全ての先祖に人生があり、それぞれにストーリーがある。

そして、生きた証として子供がいて、孫にも思いが引き継がれる。
そう考えると、1人の人にどれだけ多くのDNAが引き継がれているのだろうか。
孤独を感じていても、多くの先祖を持つ人間は決して1人では無い。

悠は、心の中でこう唱える。

オオジイ、ゐくさん、磯さん。
みんなの生きた証が、私のこの身体の中に引き継がれているんだね。大事な命をありがとう、みんなの思いを背負って・・・。いや、背負うのではなく。何だろう、皆を乗せて私の人生が進んでいくのだろうな。
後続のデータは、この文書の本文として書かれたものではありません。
(* ===== verification/Served.v ===== *)
(** The configuration the runtime serves while it publishes an edit ([commands.rs]), and
    the owner snapshot that admissions of checks are bound to ([executor.rs]): one
    command edits the retained document, journals and writes it, and then either serves
    the new view on every surface or puts the old one back. *)

From S2P Require Import Prelude.
From S2P Require Import Contracts.
From S2P Require Import Text.
From S2P Require Import Store.
From S2P Require Import Routes.
From S2P Require Import Providers.
From S2P Require Import Toml.
From S2P Require Import Schema.
From S2P Require Import Edits.
From S2P Require Import EditAdmit.
From S2P Require Import Effective.
From S2P Require Import ConfigProps.
From S2P Require Import Publications.

(** * The owner's snapshot *)

(** [WorkflowOwnerMode] and [OwnerSnapshot] *)
Inductive WorkflowOwnerMode := OwnerEnabled | ExplicitOff.
#[export] Instance WorkflowOwnerMode_eq_dec : EqDecision WorkflowOwnerMode. Proof. solve_decision. Defined.
Record OwnerSnapshot := mkOwner { os_generation : Z; os_mode : WorkflowOwnerMode; os_digest : string }.

(** [explicit_user_off] and [owner_mode] *)
Definition explicit_user_off (config : EffectiveConfig) : bool :=
  match en_effective (ef_workflow_entry config) with
  | Visible (JBool false) => bool_decide (so_kind (en_source (ef_workflow_entry config)) = "user")
  | _ => false
  end.
Definition owner_mode (config : EffectiveConfig) : WorkflowOwnerMode :=
  if explicit_user_off config then ExplicitOff else OwnerEnabled.

(** [WorkflowOffState::advance], [refresh], [new], [native_dispatch_open] *)
Definition advance (config : EffectiveConfig) (state : OwnerSnapshot) : OwnerSnapshot :=
  mkOwner (saturating_add u64_max (os_generation state) 1) (owner_mode config) (ef_sources_digest config).
Definition refresh (config : EffectiveConfig) (state : OwnerSnapshot) : OwnerSnapshot :=
  if decide (os_mode state <> owner_mode config \/ os_digest state <> ef_sources_digest config) then advance config state else state.
Definition off_state_new (config : EffectiveConfig) : OwnerSnapshot := refresh config (mkOwner 0 OwnerEnabled EmptyString).
Definition native_dispatch_open (state : OwnerSnapshot) : bool := bool_decide (os_mode state = OwnerEnabled).

(** The part of [CheckHandoff] the reconsult reads, [CheckHandoff::from_owner], and
    [verify_owner_context]. *)
Record CheckHandoff := mkHandoff { ho_generation : Z; ho_digest : string; ho_explicit_off : bool }.
Definition from_owner (state : OwnerSnapshot) : CheckHandoff :=
  mkHandoff (os_generation state) (os_digest state) (bool_decide (os_mode state = ExplicitOff)).
Inductive OwnerRefusal := OwnerMoved (current bound : Z) | OwnerToggled (explicit_off : bool) | SourcesChanged.
Definition verify_owner_context (state : OwnerSnapshot) (generation : Z) (digest : string) (explicit_off : bool)
    : result unit OwnerRefusal :=
  if decide (os_generation state <> generation) then Err (OwnerMoved (os_generation state) generation)
  else if decide (bool_decide (os_mode state = ExplicitOff) <> explicit_off) then Err (OwnerToggled explicit_off)
  else if decide (os_digest state <> digest) then Err SourcesChanged
  else Ok tt.

(** * The runtime *)

(** What a configuration command reads and writes of [Runtime]; the broker is the
    configuration it checks its candidates against. *)
Record Runtime := mkRuntime {
  rt_store : PStore;
  rt_effective : EffectiveConfig;
  rt_off : OwnerSnapshot;
  rt_broker : FileConfig;
  rt_config_path : string;
}.
Definition on_effective (f : EffectiveConfig -> EffectiveConfig) (rt : Runtime) : Runtime :=
  mkRuntime (rt_store rt) (f (rt_effective rt)) (rt_off rt) (rt_broker rt) (rt_config_path rt).
Definition on_off (f : EffectiveConfig -> OwnerSnapshot -> OwnerSnapshot) (rt : Runtime) : Runtime :=
  mkRuntime (rt_store rt) (rt_effective rt) (f (rt_effective rt) (rt_off rt)) (rt_broker rt) (rt_config_path rt).
Definition with_store (s : PStore) (rt : Runtime) : Runtime :=
  mkRuntime s (rt_effective rt) (rt_off rt) (rt_broker rt) (rt_config_path rt).
Definition set_config (config : FileConfig) (rt : Runtime) : Runtime :=
  mkRuntime (rt_store rt) (rt_effective rt) (rt_off rt) config (rt_config_path rt).

Definition with_parsed (parsed : option FileConfig) (e : EffectiveConfig) : EffectiveConfig :=
  mkEffective (ef_sources_digest e) (ef_base e) parsed (ef_workflow_entry e) (ef_decisions_entry e) (ef_context_entry e).
Definition with_sources (digest : string) (e : EffectiveConfig) : EffectiveConfig :=
  mkEffective digest (ef_base e) (ef_parsed e) (ef_workflow_entry e) (ef_decisions_entry e) (ef_context_entry e).

(** [RetainedView], [retained_view], [restore_retained_view] *)
Record RetainedView := mkRetained {
  rv_parsed : option FileConfig;
  rv_workflow : ConfigEntry;
  rv_decisions : ConfigEntry;
  rv_context : ConfigEntry;
}.
Definition retained_view (rt : Runtime) : RetainedView :=
  let e := rt_effective rt in mkRetained (ef_parsed e) (ef_workflow_entry e) (ef_decisions_entry e) (ef_context_entry e).
Definition restore_retained_view (before : RetainedView) (rt : Runtime) : Runtime :=
  on_off advance
    (on_effective (fun e => mkEffective (ef_sources_digest e) (ef_base e) (rv_parsed before) (rv_workflow before) (rv_decisions before)
                              (rv_context before)) rt).

Definition CONFIG_CARRIER_OWNER : string := "cli".

(** What a [config.set] and a [config.unset] apply. *)
Inductive ConfigCommand := ConfigSet (key : string) (value : Value) | ConfigUnset (key : string).

(** The two refusals of a command: the edit's own, and the publication's. *)
Inductive CommandError := EditRejected (error : ConfigError) | NotPublished (error : PublicationError).

(** [worker_error_code] and [publication_error] *)
Definition worker_error_code (e : WorkerError) : ErrorCode :=
  match e with
  | Confinement _ | WriteIdentityUnattested _ | WriteIdentityUnavailable _ => CapabilityUnavailable
  | WriteMutationFailed _ => OutcomeUnknown
  | _ => Denied
  end.
Definition publication_error (e : PublicationError) : ErrorCode :=
  match e with
  | PublicationJournal store => store_error_code store
  | PublicationWrite worker => worker_error_code worker
  | TargetAbsent _ => NotFound
  | TargetNotUtf8 => InvalidInput
  | PublicationTarget _ => StorageUnavailable
  | IdentityMissing => InternalError
  end.

Section Serving.
Context {World : Type} `{Hh : Host World}.
Variable os : TargetOs.
Variable parse_toml : string -> result Fields string.
(** [DocumentMut::to_string] *)
Variable render : Fields -> string.
Variable sha256_hex : bytes -> string.
Variable parses : bytes -> bool.
Variable shipped : BaseSource.

(** [finish_edit] over the rendered document, and [sources_digest] *)
Definition rendered_edit (doc : Fields) : ConfigEdit := mkEdit (bytes_of (render doc)) (sha256_hex (bytes_of (render doc))).
Definition sources_digest (user : bytes) : string := sha256_hex (bytes_of (bs_text shipped) ++ user).

(** The closure of a command, and [retained_edit] *)
Definition apply_command (c : ConfigCommand) : FileConfig -> answer Fields * FileConfig :=
  match c with ConfigSet key value => set_wire os key value | ConfigUnset key => reset os key end.
Definition retained_edit (apply : FileConfig -> answer Fields * FileConfig) (rt : Runtime) : answer ConfigEdit * Runtime :=
  let '(edit, config) := apply (retained (rt_effective rt)) in
  (let? doc := edit in Ok (rendered_edit doc), on_effective (with_parsed (Some config)) rt).

(** [serve_landed_config] *)
Definition serve_landed_config (intent : PublicationIntent) (edit : ConfigEdit) (rt : Runtime) : Runtime :=
  let rt := set_config (composed (rt_effective rt)) rt in
  if decide (intended_digest intent = ce_digest edit) then on_off refresh (on_effective (with_sources (sources_digest (ce_bytes edit))) rt)
  else rt.

(** The end of a publication: [Journal] errors are those of the receipt. *)
Definition published (before : RetainedView) (row : PublicationIntent) (edit : ConfigEdit) (answer : result PublicationIntent PublicationError)
    (rt : Runtime) : result PublicationIntent PublicationError * Runtime :=
  match answer with
  | Ok intent => (Ok intent, serve_landed_config intent edit rt)
  | Err (PublicationJournal e) => (Err (PublicationJournal e), serve_landed_config row edit rt)
  | Err e => (Err e, restore_retained_view before rt)
  end.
数代先の子供達、そうだな曾孫とかが「悠お祖母ちゃんって、どんな人だった」なんて聞く日も来るのだろうか。何か胸の奥が、ぽわっと温かくなる。

心臓がトクトクトクと小さな音を立てて動いている。
それすら、感謝したくなる。

多くの先祖がどれだけの困難を乗り越え、この命のバトンを繋いできたのか。

リボンから始まり、自分のルーツを調べた事で、悠は多くの思いを受け継ぐ事が出来た気がした。

これからは、全ての先祖に。
命のバトンを繋げてくれた、全ての人々へのありがとうを胸に生きていこう。
そう悠は心に決めたのだった。

【完】

この物語はノンフィクション・ノベルです。
戸籍や、親戚等の聞き込みで、知り得た情報を元に創作しています。
プライバシーを配慮し、意図的に創作した部分があります。
ご了承下さい。

ルーツ ルーツ !ツール!
この物語を、曾祖父母 磯吉・似く 
           勘蔵・はるよ
        祖父 治郎     
              に捧げる。